Benchmark March milling wheat on Paris-based Euronext unofficially closed down 9.00 euros at 222.75 euros a tonne - a fall of 3.9% - after hitting 222.00 euros a tonne in late trade, a price last seen on January 12.

China on Thursday reported an outbreak of African swine fever in the southern province of Guangdong - the country’s first reported cases of the deadly disease in almost three months.

African swine fever ravaged the pig herd in China, the world’s top pork consumer, after the first outbreak in mid-2018, killing millions of hogs. The industry has recovered, however, with the herd growing by 31% year-on-year to 406.5 million head by the end of 2020.

“One must remember the impact that the swine fever crisis had on Chinese grains demand,” a trader said.

Traders also noted intensive competition in export markets ahead of Russia’s planned export tax on February 15.

“The EU will no doubt win more export business because of the Russian tax,” one German trader said. “But Russian wheat is not out of the game yet, as Turkey’s big purchase tender showed today.”

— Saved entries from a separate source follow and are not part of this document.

(* ===== verification/NtpTime.v ===== *)
(** * NTP and Unix time (src/reusedlib.c, src/reusedlib.h)

    The two timestamp conversions, with their [uint32_t] wrap-around and their
    floating-point fraction arithmetic. *)

From Stdlib Require Import SpecFloat.
From S2P Require Import Prelude Double.
Local Open Scope Z_scope.

(** struct ntp_time_t: two [uint32_t]. *)
Record ntp_time_t := { second : Z; fraction : Z }.

(** struct timeval of the C library: two 64-bit signed fields. *)
Record timeval := { tv_sec : Z; tv_usec : Z }.

#[export] Instance ntp_time_t_eq_dec : EqDecision ntp_time_t.
Proof. solve_decision. Defined.
#[export] Instance timeval_eq_dec : EqDecision timeval.
Proof. solve_decision. Defined.

(** 0x83AA7E80: seconds from 1 January 1900 to 1 January 1970. *)
Definition NTP_UNIX_OFFSET : Z := 2208988800.

(** Both conversions assign through pointers; the model returns the value
    assigned, and [None] when converting the [double] is undefined.  The sums
    are computed in 32 bits ([second] and the constant are [uint32_t]) and in
    64 bits ([tv_sec] is a [long], far from overflow) and stored in 64 and 32
    bits. *)
Definition convert_ntp_time_into_unix_time (ntp : ntp_time_t) : option timeval :=
  match double_to_u32 (ddiv (dmul (double_of_Z ntp.(fraction)) d1e6) d2p32) with
  | Some us => Some {| tv_sec := u32 (ntp.(second) - NTP_UNIX_OFFSET); tv_usec := us |}
  | None => None
  end.

Definition convert_unix_time_into_ntp_time (epoch : timeval) : option ntp_time_t :=
  match double_to_u32 (dmul (dmul (double_of_Z (epoch.(tv_usec) + 1)) d2p32) d1em6) with
  | Some f => Some {| second := u32 (epoch.(tv_sec) + NTP_UNIX_OFFSET); fraction := f |}
  | None => None
  end.

(** ** Integer form of the fraction arithmetic *)

Definition is_u32 (z : Z) : Prop := 0 <= z < 2 ^ 32.
Definition ntp_ok (t : ntp_time_t) : Prop := is_u32 t.(second) /\ is_u32 t.(fraction).
Definition timeval_ok (t : timeval) : Prop := 0 <= t.(tv_usec) < 1000000.

Lemma drep_j_le x a j t : drep x a j t -> 0 < a -> (j <= 52)%nat.
Proof.
  intros (p & _ & Ep & Hp) Ha. apply Nat.nlt_ge. intros ?.
  assert (2 ^ 53 <= 2 ^ Z.of_nat j) by (apply Z.pow_le_mono_r; lia). nia.
Qed.

Lemma d1e6_rep : drep d1e6 1000000 33 0.
Proof. exists 8589934592000000%positive. split; [done|]. simpl. lia. Qed.

Lemma d2p32_rep : drep d2p32 1 52 32.
Proof. exists 4503599627370496%positive. split; [done|]. simpl. lia. Qed.

Lemma d1em6_val : d1em6 = S754_finite false 4722366482869645 (-72).
Proof. reflexivity. Qed.

(** fraction * 1e6 / 2^32 loses nothing: the result is the integer quotient. *)
Lemma usec_of_fraction f : is_u32 f ->
  double_to_u32 (ddiv (dmul (double_of_Z f) d1e6) d2p32) = Some (f * 1000000 / 2 ^ 32).
Proof.
  unfold is_u32. intros Hf. destruct (Z.eq_dec f 0) as [->|Hnz]; [reflexivity|].
  destruct (drep_of_Z f) as [j Hj]; [lia|].
  pose proof (drep_j_le _ _ _ _ Hj ltac:(lia)).
  destruct (drep_mul _ f j 0 _ 1000000 33 0 Hj d1e6_rep) as [k Hk]; try lia.
  pose proof (drep_j_le _ _ _ _ Hk ltac:(lia)).
  apply drep_div_2p32 in Hk; [|lia|lia].
  unfold double_to_u32, double_to. rewrite (drep_trunc _ _ _ _ Hk) by lia.
  change (- (0 + 0 - 32)) with 32.
  assert (0 <= f * 1000000 / 2 ^ 32 <= 1000000) by
    (split; [apply Z.div_pos | apply Z.div_le_upper_bound]; lia).
  by rewrite (proj2 (Z.leb_le 0 _)), (proj2 (Z.leb_le _ 4294967295)) by lia.
Qed.

(** The rounded product [N * 2^32 * 1e-6] truncates to the integer quotient:
    the error of the constant and of the two roundings never crosses an
    integer, because the remainder of [N * 2^32] by [10^6] is a multiple of 64. *)
Lemma fraction_arith N k n q :
  0 < N <= 1000000 -> 2 ^ 52 <= N * 2 ^ Z.of_nat k < 2 ^ 53 ->
  (n = 52 \/ n = 53)%nat ->
  let P := N * 2 ^ Z.of_nat k * 4722366482869645 in
  2 ^ (52 + Z.of_nat n) <= P < 2 ^ (53 + Z.of_nat n) ->
  2 * P - 2 ^ Z.of_nat n <= 2 * (q * 2 ^ Z.of_nat n) <= 2 * P + 2 ^ Z.of_nat n ->
  q / 2 ^ (40 + Z.of_nat k - Z.of_nat n) = N * 2 ^ 32 / 1000000.
Proof.
  intros HN Hk Hn P HP Hq. unfold P in *.
  assert (33 <= k <= 52)%nat as Hkr.
  { split; apply Nat.nlt_ge; intros ?.
    - assert (2 ^ Z.of_nat k <= 2 ^ 32) by (apply Z.pow_le_mono_r; lia). nia.
    - assert (2 ^ 53 <= 2 ^ Z.of_nat k) by (apply Z.pow_le_mono_r; lia). nia. }
  set (K := N * 2 ^ 32 / 1000000).
  assert (N * 2 ^ 32 = 1000000 * K + (N * 2 ^ 32) mod 1000000) as EK by (apply Z.div_mod; lia).
  pose proof (Z.mod_pos_bound (N * 2 ^ 32) 1000000 ltac:(lia)) as HK.
  set (r := (N * 2 ^ 32) mod 1000000) in *. clearbody r K.
  symmetry. apply (Z.div_unique _ _ _ (q - 2 ^ (40 + Z.of_nat k - Z.of_nat n) * K)); [|lia].
  left.
  destruct Hn as [-> | ->];
  do 53 (destruct k as [|k]; [try lia; simpl in *; lia|]); lia.
Qed.

(** (usec + 1) * 2^32 * 1e-6 truncates to the integer quotient. *)
Lemma fraction_of_usec u : 0 <= u < 1000000 ->
  double_trunc (dmul (dmul (double_of_Z (u + 1)) d2p32) d1em6) =
  Some ((u + 1) * 2 ^ 32 / 1000000).
Proof.
  intros Hu. set (N := u + 1) in *.
  destruct (drep_of_Z N) as [j Hj]; [lia|].
  pose proof (drep_j_le _ _ _ _ Hj ltac:(lia)).
  destruct (drep_mul _ N j 0 _ 1 52 32 Hj d2p32_rep) as [k Hk]; try lia.
  rewrite Z.mul_1_r in Hk. pose proof (drep_j_le _ _ _ _ Hk ltac:(lia)).
  destruct Hk as (p & -> & Ep & Hp). rewrite d1em6_val. unfold dmul, SFmul. simpl xorb.
  destruct (mant_mul_bits (Zpos p) 4722366482869645 Hp ltac:(lia)) as (n & Hn & Hb).
  rewrite <- Pos2Z.inj_mul in Hb.
  assert (33 <= k)%nat.
  { apply Nat.nlt_ge; intros ?.
    assert (2 ^ Z.of_nat k <= 2 ^ 32) by (apply Z.pow_le_mono_r; lia). nia. }
  rewrite (trunc_round_aux _ _ n) by (try lia; done). f_equal.
  replace (- (_ + Z.of_nat n)) with (40 + Z.of_nat k - Z.of_nat n) by lia.
  rewrite Pos2Z.inj_mul, Ep in *.
  apply fraction_arith; try done; try lia. apply rne_bound. lia.
Qed.

(** ** Theorems *)

Lemma convert_ntp_exact t : ntp_ok t ->
  convert_ntp_time_into_unix_time t =
  Some {| tv_sec := u32 (second t - NTP_UNIX_OFFSET);
          tv_usec := fraction t * 1000000 / 2 ^ 32 |}.
Proof.
  intros [_ Hf]. unfold convert_ntp_time_into_unix_time. by rewrite usec_of_fraction.
Qed.

Lemma fraction_in_range u : 0 <= u < 1000000 ->
  ((u + 1) * 2 ^ 32 / 1000000 <=? 4294967295) = negb (u =? 999999).
Proof.
  intros. destruct (Z.eqb_spec u 999999) as [->|]; [reflexivity|].
  apply Z.leb_le, Z.lt_succ_r. apply Z.div_lt_upper_bound; lia.
Qed.

Lemma convert_unix_exact t : timeval_ok t ->
  convert_unix_time_into_ntp_time t =
  if tv_usec t =? 999999 then None
  else Some {| second := u32 (tv_sec t + NTP_UNIX_OFFSET);
               fraction := (tv_usec t + 1) * 2 ^ 32 / 1000000 |}.
Proof.
  intros Hu. unfold convert_unix_time_into_ntp_time, double_to_u32, double_to.
  rewrite fraction_of_usec, fraction_in_range by done.
  rewrite (proj2 (Z.leb_le 0 _)) by (apply Z.div_pos; unfold timeval_ok in Hu; lia).
  by destruct (tv_usec t =? 999999).
Qed.

Lemma convert_unix_ok t n :
  timeval_ok t -> convert_unix_time_into_ntp_time t = Some n -> ntp_ok n.
Proof.
  intros Ht. rewrite convert_unix_exact by done.
  pose proof (fraction_in_range (tv_usec t) Ht) as Hr.
  destruct (tv_usec t =? 999999); [done|]. intros [= <-]. split; simpl.
  - by apply uwrap_range.
  - apply Z.leb_le in Hr. unfold is_u32. split; [apply Z.div_pos; unfold timeval_ok in Ht; lia|].
    lia.
Qed.

(** The microsecond that comes back after a round trip through the NTP form. *)
Lemma usec_roundtrip u : 0 <= u < 999999 ->
  ((u + 1) * 2 ^ 32 / 1000000) * 1000000 / 2 ^ 32 =
  if (u + 1) mod 15625 =? 0 then u + 1 else u.
Proof.
  intros Hu. change (2 ^ 32) with 4294967296.
  destruct (Z.eqb_spec ((u + 1) mod 15625) 0); symmetry;
    pose proof (Z.div_mod (u + 1) 15625);
    pose proof (Z.div_mod ((u + 1) * 4294967296) 1000000);
    pose proof (Z.mod_pos_bound ((u + 1) * 4294967296) 1000000).
  - apply (Z.div_unique _ _ _ 0); lia.
  - apply (Z.div_unique _ _ _ (4294967296 - ((u + 1) * 4294967296) mod 1000000)); [|lia].
    left. split; [lia|].
    enough ((u + 1) * 4294967296 mod 1000000 <> 0) by lia.
    pose proof (Z.mod_pos_bound (u + 1) 15625).
    set (a := (u + 1) / 15625) in *. set (b := (u + 1) mod 15625) in *.
    set (K := (u + 1) * 4294967296 / 1000000) in *. clearbody a b K. lia.
Qed.

Lemma sec_roundtrip s : 0 <= s < 2 ^ 32 ->
  u32 (u32 (s + NTP_UNIX_OFFSET) - NTP_UNIX_OFFSET) = s.
Proof.
  intros. unfold uwrap. rewrite Zminus_mod_idemp_l.
  rewrite Z.add_simpl_r. by apply Z.mod_small.
Qed.

(** C11: Over every normalised Unix time whose seconds fit 32 bits, converting
    to NTP and back is undefined exactly at microsecond 999999 (the scaled
    fraction is 2^32, out of the range of [uint32_t]); otherwise it returns the
    seconds unchanged and the microseconds unchanged, or one too many when
    15625 divides [usec + 1] (64 values out of a million). *)
Theorem unix_ntp_unix_roundtrip t :
  timeval_ok t -> 0 <= tv_sec t < 2 ^ 32 ->
  convert_unix_time_into_ntp_time t ≫= convert_ntp_time_into_unix_time =
  if tv_usec t =? 999999 then None
  else Some {| tv_sec := tv_sec t;
               tv_usec := if (tv_usec t + 1) mod 15625 =? 0
                          then tv_usec t + 1 else tv_usec t |}.
Proof.
  intros Ht Hs. pose proof (convert_unix_ok t) as Hok. rewrite convert_unix_exact in * by done.
  destruct (Z.eqb_spec (tv_usec t) 999999); [done|]. simpl.
  rewrite convert_ntp_exact by eauto. simpl.
  rewrite sec_roundtrip, usec_roundtrip by (unfold timeval_ok in *; lia). done.
Qed.

Lemma unix_ntp_unix_roundtrip_witness :
  convert_unix_time_into_ntp_time {| tv_sec := 1480000000; tv_usec := 15624 |}
    ≫= convert_ntp_time_into_unix_time =
  Some {| tv_sec := 1480000000; tv_usec := 15625 |}.
Proof.
  apply (unix_ntp_unix_roundtrip {| tv_sec := 1480000000; tv_usec := 15624 |});
    unfold timeval_ok; simpl; lia.
Defined.

(** C12: Over every NTP timestamp, the conversion to Unix time is defined, gives
    a normalised time, and converting back (where defined) restores the seconds
    and gives a fraction that is never smaller and exceeds the original by at
    most 4294 units of 2^-32 s, i.e. less than one microsecond. *)
Theorem ntp_unix_ntp_roundtrip n : ntp_ok n ->
  exists t, convert_ntp_time_into_unix_time n = Some t /\ timeval_ok t /\
    0 <= tv_sec t < 2 ^ 32 /\
    (tv_usec t <> 999999 ->
     exists n', convert_unix_time_into_ntp_time t = Some n' /\
       second n' = second n /\ fraction n <= fraction n' <= fraction n + 4294).
Proof.
  intros Hn. pose proof Hn as [Hs Hf]. unfold is_u32 in *.
  rewrite convert_ntp_exact by done. eexists; split; [done|].
  assert (timeval_ok {| tv_sec := u32 (second n - NTP_UNIX_OFFSET);
      tv_usec := fraction n * 1000000 / 2 ^ 32 |}) as Ht.
  { unfold timeval_ok; simpl. split; [apply Z.div_pos; lia|].
    apply Z.div_lt_upper_bound; lia. }
  split; [done|]. split; [by apply uwrap_range|]. intros Hne.
  rewrite convert_unix_exact by done. simpl tv_usec in *.
  rewrite (proj2 (Z.eqb_neq _ _)) by done. eexists; split; [done|]. simpl. split.
  - unfold uwrap. rewrite Zplus_mod_idemp_l, Z.sub_add. by apply Z.mod_small.
  - change (2 ^ 32) with 4294967296 in *.
    pose proof (Z.div_mod (fraction n * 1000000) 4294967296).
    pose proof (Z.mod_pos_bound (fraction n * 1000000) 4294967296).
    set (u := fraction n * 1000000 / 4294967296) in *.
    split; [apply Z.div_le_lower_bound; lia|].
    apply Z.lt_succ_r, Z.div_lt_upper_bound; lia.
Qed.

Lemma ntp_unix_ntp_roundtrip_witness :
  ntp_ok {| second := 3689000000; fraction := 2147483648 |} /\
  exists t, convert_ntp_time_into_unix_time
              {| second := 3689000000; fraction := 2147483648 |} = Some t.
Proof.
  assert (ntp_ok {| second := 3689000000; fraction := 2147483648 |}) as H
    by (unfold ntp_ok, is_u32; simpl; lia).
  split; [exact H|].
  destruct (ntp_unix_ntp_roundtrip _ H) as (t & E & _). by exists t.
Defined.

Turkey bought 400,000 tonnes for shipment between Jan. 26 and Feb. 25, with Russian wheat said to be included in the purchase.

“Russian exporters added the tax to their price offers or intend to ship quickly to Turkey before the export tax on Feb. 15, so the Russians are not out of the market despite the upcoming export tax,” the trader added.

“There is also rising competition in other traditional EU export markets, with signs Argentina is selling to Algeria and Australia to South Africa.”

Standard milling wheat with 12% protein for February delivery in Hamburg was offered for sale at around 4 euros over Paris March, against 4.5 euros over on Thursday.